Output the data below exactly, down to the last character.
Start of Data for the task
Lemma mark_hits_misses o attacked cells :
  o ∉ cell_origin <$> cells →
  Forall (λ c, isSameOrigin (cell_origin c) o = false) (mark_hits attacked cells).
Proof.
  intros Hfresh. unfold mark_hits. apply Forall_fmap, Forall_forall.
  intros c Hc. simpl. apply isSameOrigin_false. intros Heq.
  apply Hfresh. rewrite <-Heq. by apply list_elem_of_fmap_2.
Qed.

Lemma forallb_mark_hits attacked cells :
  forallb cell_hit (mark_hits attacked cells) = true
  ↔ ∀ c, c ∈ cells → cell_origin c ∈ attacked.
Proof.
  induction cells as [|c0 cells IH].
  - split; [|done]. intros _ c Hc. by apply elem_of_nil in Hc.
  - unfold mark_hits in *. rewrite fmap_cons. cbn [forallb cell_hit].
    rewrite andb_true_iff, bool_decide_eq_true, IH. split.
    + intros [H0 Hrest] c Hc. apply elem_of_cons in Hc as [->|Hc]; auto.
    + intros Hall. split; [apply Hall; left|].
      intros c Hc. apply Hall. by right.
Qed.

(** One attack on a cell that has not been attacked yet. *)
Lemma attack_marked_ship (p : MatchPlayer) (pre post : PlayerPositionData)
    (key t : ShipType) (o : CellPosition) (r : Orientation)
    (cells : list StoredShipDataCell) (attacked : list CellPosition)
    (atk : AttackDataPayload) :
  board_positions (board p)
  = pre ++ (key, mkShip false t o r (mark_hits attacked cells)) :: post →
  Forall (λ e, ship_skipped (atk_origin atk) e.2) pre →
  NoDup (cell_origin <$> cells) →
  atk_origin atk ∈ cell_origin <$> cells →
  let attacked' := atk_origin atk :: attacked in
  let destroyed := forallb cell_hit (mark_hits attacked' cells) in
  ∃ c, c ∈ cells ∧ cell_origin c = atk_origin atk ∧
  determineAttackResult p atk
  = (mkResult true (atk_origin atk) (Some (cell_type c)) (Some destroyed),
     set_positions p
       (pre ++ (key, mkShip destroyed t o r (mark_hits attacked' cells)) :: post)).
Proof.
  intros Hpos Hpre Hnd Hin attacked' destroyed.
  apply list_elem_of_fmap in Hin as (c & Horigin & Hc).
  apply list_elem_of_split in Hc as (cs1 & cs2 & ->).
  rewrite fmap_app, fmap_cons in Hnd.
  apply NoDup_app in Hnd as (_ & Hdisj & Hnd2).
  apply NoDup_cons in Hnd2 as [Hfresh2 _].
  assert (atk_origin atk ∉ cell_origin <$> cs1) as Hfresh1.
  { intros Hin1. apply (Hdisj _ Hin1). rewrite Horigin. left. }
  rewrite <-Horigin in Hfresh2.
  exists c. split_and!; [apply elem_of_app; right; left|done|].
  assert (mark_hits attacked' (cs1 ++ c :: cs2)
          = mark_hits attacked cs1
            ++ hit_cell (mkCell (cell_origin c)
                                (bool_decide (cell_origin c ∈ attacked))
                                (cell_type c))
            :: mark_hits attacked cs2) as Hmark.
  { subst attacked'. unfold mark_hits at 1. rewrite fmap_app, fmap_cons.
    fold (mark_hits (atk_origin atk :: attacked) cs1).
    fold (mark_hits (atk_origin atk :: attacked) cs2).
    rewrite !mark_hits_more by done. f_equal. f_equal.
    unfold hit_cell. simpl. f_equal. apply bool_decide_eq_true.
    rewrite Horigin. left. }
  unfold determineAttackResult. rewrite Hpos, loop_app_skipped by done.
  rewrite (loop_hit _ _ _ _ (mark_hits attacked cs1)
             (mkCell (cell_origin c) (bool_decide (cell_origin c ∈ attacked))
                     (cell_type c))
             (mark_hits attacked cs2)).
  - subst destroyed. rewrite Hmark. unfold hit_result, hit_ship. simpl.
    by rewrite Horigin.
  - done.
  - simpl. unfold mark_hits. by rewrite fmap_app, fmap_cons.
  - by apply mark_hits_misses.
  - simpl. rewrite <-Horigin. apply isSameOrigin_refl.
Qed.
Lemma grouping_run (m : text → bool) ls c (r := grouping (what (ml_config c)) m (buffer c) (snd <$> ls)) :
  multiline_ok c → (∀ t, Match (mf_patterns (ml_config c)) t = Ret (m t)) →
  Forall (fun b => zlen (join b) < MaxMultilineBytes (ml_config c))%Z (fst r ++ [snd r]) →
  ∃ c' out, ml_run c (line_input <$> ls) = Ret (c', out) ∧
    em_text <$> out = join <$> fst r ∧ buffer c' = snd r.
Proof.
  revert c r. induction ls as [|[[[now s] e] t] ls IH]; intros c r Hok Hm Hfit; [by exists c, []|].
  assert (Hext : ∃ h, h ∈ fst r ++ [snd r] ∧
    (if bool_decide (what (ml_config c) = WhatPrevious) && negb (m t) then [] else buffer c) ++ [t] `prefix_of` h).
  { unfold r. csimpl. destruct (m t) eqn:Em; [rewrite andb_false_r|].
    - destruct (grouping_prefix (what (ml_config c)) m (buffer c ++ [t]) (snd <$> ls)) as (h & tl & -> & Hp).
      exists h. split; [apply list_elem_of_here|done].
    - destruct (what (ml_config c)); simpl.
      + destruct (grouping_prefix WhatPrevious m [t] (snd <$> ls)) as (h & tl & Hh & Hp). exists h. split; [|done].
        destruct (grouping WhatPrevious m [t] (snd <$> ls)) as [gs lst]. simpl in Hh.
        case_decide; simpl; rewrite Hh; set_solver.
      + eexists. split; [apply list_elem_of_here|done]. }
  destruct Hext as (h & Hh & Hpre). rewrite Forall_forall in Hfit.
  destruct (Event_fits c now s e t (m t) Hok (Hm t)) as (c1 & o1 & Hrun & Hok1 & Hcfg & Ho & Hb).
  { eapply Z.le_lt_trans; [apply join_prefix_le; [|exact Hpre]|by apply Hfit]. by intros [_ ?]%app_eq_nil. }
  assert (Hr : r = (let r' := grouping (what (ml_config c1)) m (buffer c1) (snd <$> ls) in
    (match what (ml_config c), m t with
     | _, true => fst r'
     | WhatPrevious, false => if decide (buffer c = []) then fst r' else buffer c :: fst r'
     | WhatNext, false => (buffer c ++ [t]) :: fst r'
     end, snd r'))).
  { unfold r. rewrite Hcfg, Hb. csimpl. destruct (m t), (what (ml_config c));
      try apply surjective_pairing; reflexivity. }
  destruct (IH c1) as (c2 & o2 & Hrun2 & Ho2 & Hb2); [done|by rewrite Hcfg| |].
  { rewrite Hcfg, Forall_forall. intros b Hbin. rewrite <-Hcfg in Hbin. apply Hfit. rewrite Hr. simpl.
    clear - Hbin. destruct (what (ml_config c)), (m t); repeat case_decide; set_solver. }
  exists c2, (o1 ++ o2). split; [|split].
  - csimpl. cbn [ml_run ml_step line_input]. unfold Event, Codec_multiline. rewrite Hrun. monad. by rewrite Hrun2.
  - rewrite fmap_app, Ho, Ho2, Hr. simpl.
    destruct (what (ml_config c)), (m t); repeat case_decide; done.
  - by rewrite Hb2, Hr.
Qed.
End of Data for the task
» Exercise answer:
Lemma mark_hits_misses o attacked cells :
  o ∉ cell_origin <$> cells →
  Forall (λ c, isSameOrigin (cell_origin c) o = false) (mark_hits attacked cells).
Proof.
  intros Hfresh. unfold mark_hits. apply Forall_fmap, Forall_forall.
  intros c Hc. simpl. apply isSameOrigin_false. intros Heq.
  apply Hfresh. rewrite <-Heq. by apply list_elem_of_fmap_2.
Qed.

Lemma forallb_mark_hits attacked cells :
  forallb cell_hit (mark_hits attacked cells) = true
  ↔ ∀ c, c ∈ cells → cell_origin c ∈ attacked.
Proof.
  induction cells as [|c0 cells IH].
  - split; [|done]. intros _ c Hc. by apply elem_of_nil in Hc.
  - unfold mark_hits in *. rewrite fmap_cons. cbn [forallb cell_hit].
    rewrite andb_true_iff, bool_decide_eq_true, IH. split.
    + intros [H0 Hrest] c Hc. apply elem_of_cons in Hc as [->|Hc]; auto.
    + intros Hall. split; [apply Hall; left|].
      intros c Hc. apply Hall. by right.
Qed.

(** One attack on a cell that has not been attacked yet. *)
Lemma attack_marked_ship (p : MatchPlayer) (pre post : PlayerPositionData)
    (key t : ShipType) (o : CellPosition) (r : Orientation)
    (cells : list StoredShipDataCell) (attacked : list CellPosition)
    (atk : AttackDataPayload) :
  board_positions (board p)
  = pre ++ (key, mkShip false t o r (mark_hits attacked cells)) :: post →
  Forall (λ e, ship_skipped (atk_origin atk) e.2) pre →
  NoDup (cell_origin <$> cells) →
  atk_origin atk ∈ cell_origin <$> cells →
  let attacked' := atk_origin atk :: attacked in
  let destroyed := forallb cell_hit (mark_hits attacked' cells) in
  ∃ c, c ∈ cells ∧ cell_origin c = atk_origin atk ∧
  determineAttackResult p atk
  = (mkResult true (atk_origin atk) (Some (cell_type c)) (Some destroyed),
     set_positions p
       (pre ++ (key, mkShip destroyed t o r (mark_hits attacked' cells)) :: post)).
Proof.
  intros Hpos Hpre Hnd Hin attacked' destroyed.
  apply list_elem_of_fmap in Hin as (c & Horigin & Hc).
  apply list_elem_of_split in Hc as (cs1 & cs2 & ->).
  rewrite fmap_app, fmap_cons in Hnd.
  apply NoDup_app in Hnd as (_ & Hdisj & Hnd2).
  apply NoDup_cons in Hnd2 as [Hfresh2 _].
  assert (atk_origin atk ∉ cell_origin <$> cs1) as Hfresh1.
  { intros Hin1. apply (Hdisj _ Hin1). rewrite Horigin. left. }
  rewrite <-Horigin in Hfresh2.
  exists c. split_and!; [apply elem_of_app; right; left|done|].
  assert (mark_hits attacked' (cs1 ++ c :: cs2)
          = mark_hits attacked cs1
            ++ hit_cell (mkCell (cell_origin c)
                                (bool_decide (cell_origin c ∈ attacked))
                                (cell_type c))
            :: mark_hits attacked cs2) as Hmark.
  { subst attacked'. unfold mark_hits at 1. rewrite fmap_app, fmap_cons.
    fold (mark_hits (atk_origin atk :: attacked) cs1).
    fold (mark_hits (atk_origin atk :: attacked) cs2).
    rewrite !mark_hits_more by done. f_equal. f_equal.
    unfold hit_cell. simpl. f_equal. apply bool_decide_eq_true.
    rewrite Horigin. left. }
  unfold determineAttackResult. rewrite Hpos, loop_app_skipped by done.
  rewrite (loop_hit _ _ _ _ (mark_hits attacked cs1)
             (mkCell (cell_origin c) (bool_decide (cell_origin c ∈ attacked))
                     (cell_type c))
             (mark_hits attacked cs2)).
  - subst destroyed. rewrite Hmark. unfold hit_result, hit_ship. simpl.
    by rewrite Horigin.
  - done.
  - simpl. unfold mark_hits. by rewrite fmap_app, fmap_cons.
  - by apply mark_hits_misses.
  - simpl. rewrite <-Horigin. apply isSameOrigin_refl.
Qed.
Lemma grouping_run (m : text → bool) ls c (r := grouping (what (ml_config c)) m (buffer c) (snd <$> ls)) :
  multiline_ok c → (∀ t, Match (mf_patterns (ml_config c)) t = Ret (m t)) →
  Forall (fun b => zlen (join b) < MaxMultilineBytes (ml_config c))%Z (fst r ++ [snd r]) →
  ∃ c' out, ml_run c (line_input <$> ls) = Ret (c', out) ∧
    em_text <$> out = join <$> fst r ∧ buffer c' = snd r.
Proof.
  revert c r. induction ls as [|[[[now s] e] t] ls IH]; intros c r Hok Hm Hfit; [by exists c, []|].
  assert (Hext : ∃ h, h ∈ fst r ++ [snd r] ∧
    (if bool_decide (what (ml_config c) = WhatPrevious) && negb (m t) then [] else buffer c) ++ [t] `prefix_of` h).
  { unfold r. csimpl. destruct (m t) eqn:Em; [rewrite andb_false_r|].
    - destruct (grouping_prefix (what (ml_config c)) m (buffer c ++ [t]) (snd <$> ls)) as (h & tl & -> & Hp).
      exists h. split; [apply list_elem_of_here|done].
    - destruct (what (ml_config c)); simpl.
      + destruct (grouping_prefix WhatPrevious m [t] (snd <$> ls)) as (h & tl & Hh & Hp). exists h. split; [|done].
        destruct (grouping WhatPrevious m [t] (snd <$> ls)) as [gs lst]. simpl in Hh.
        case_decide; simpl; rewrite Hh; set_solver.
      + eexists. split; [apply list_elem_of_here|done]. }
  destruct Hext as (h & Hh & Hpre). rewrite Forall_forall in Hfit.
  destruct (Event_fits c now s e t (m t) Hok (Hm t)) as (c1 & o1 & Hrun & Hok1 & Hcfg & Ho & Hb).
  { eapply Z.le_lt_trans; [apply join_prefix_le; [|exact Hpre]|by apply Hfit]. by intros [_ ?]%app_eq_nil. }
  assert (Hr : r = (let r' := grouping (what (ml_config c1)) m (buffer c1) (snd <$> ls) in
    (match what (ml_config c), m t with
     | _, true => fst r'
     | WhatPrevious, false => if decide (buffer c = []) then fst r' else buffer c :: fst r'
     | WhatNext, false => (buffer c ++ [t]) :: fst r'
     end, snd r'))).
  { unfold r. rewrite Hcfg, Hb. csimpl. destruct (m t), (what (ml_config c));
      try apply surjective_pairing; reflexivity. }
  destruct (IH c1) as (c2 & o2 & Hrun2 & Ho2 & Hb2); [done|by rewrite Hcfg| |].
  { rewrite Hcfg, Forall_forall. intros b Hbin. rewrite <-Hcfg in Hbin. apply Hfit. rewrite Hr. simpl.
    clear - Hbin. destruct (what (ml_config c)), (m t); repeat case_decide; set_solver. }
  exists c2, (o1 ++ o2). split; [|split].
  - csimpl. cbn [ml_run ml_step line_input]. unfold Event, Codec_multiline. rewrite Hrun. monad. by rewrite Hrun2.
  - rewrite fmap_app, Ho, Ho2, Hr. simpl.
    destruct (what (ml_config c)), (m t); repeat case_decide; done.
  - by rewrite Hb2, Hr.
Qed.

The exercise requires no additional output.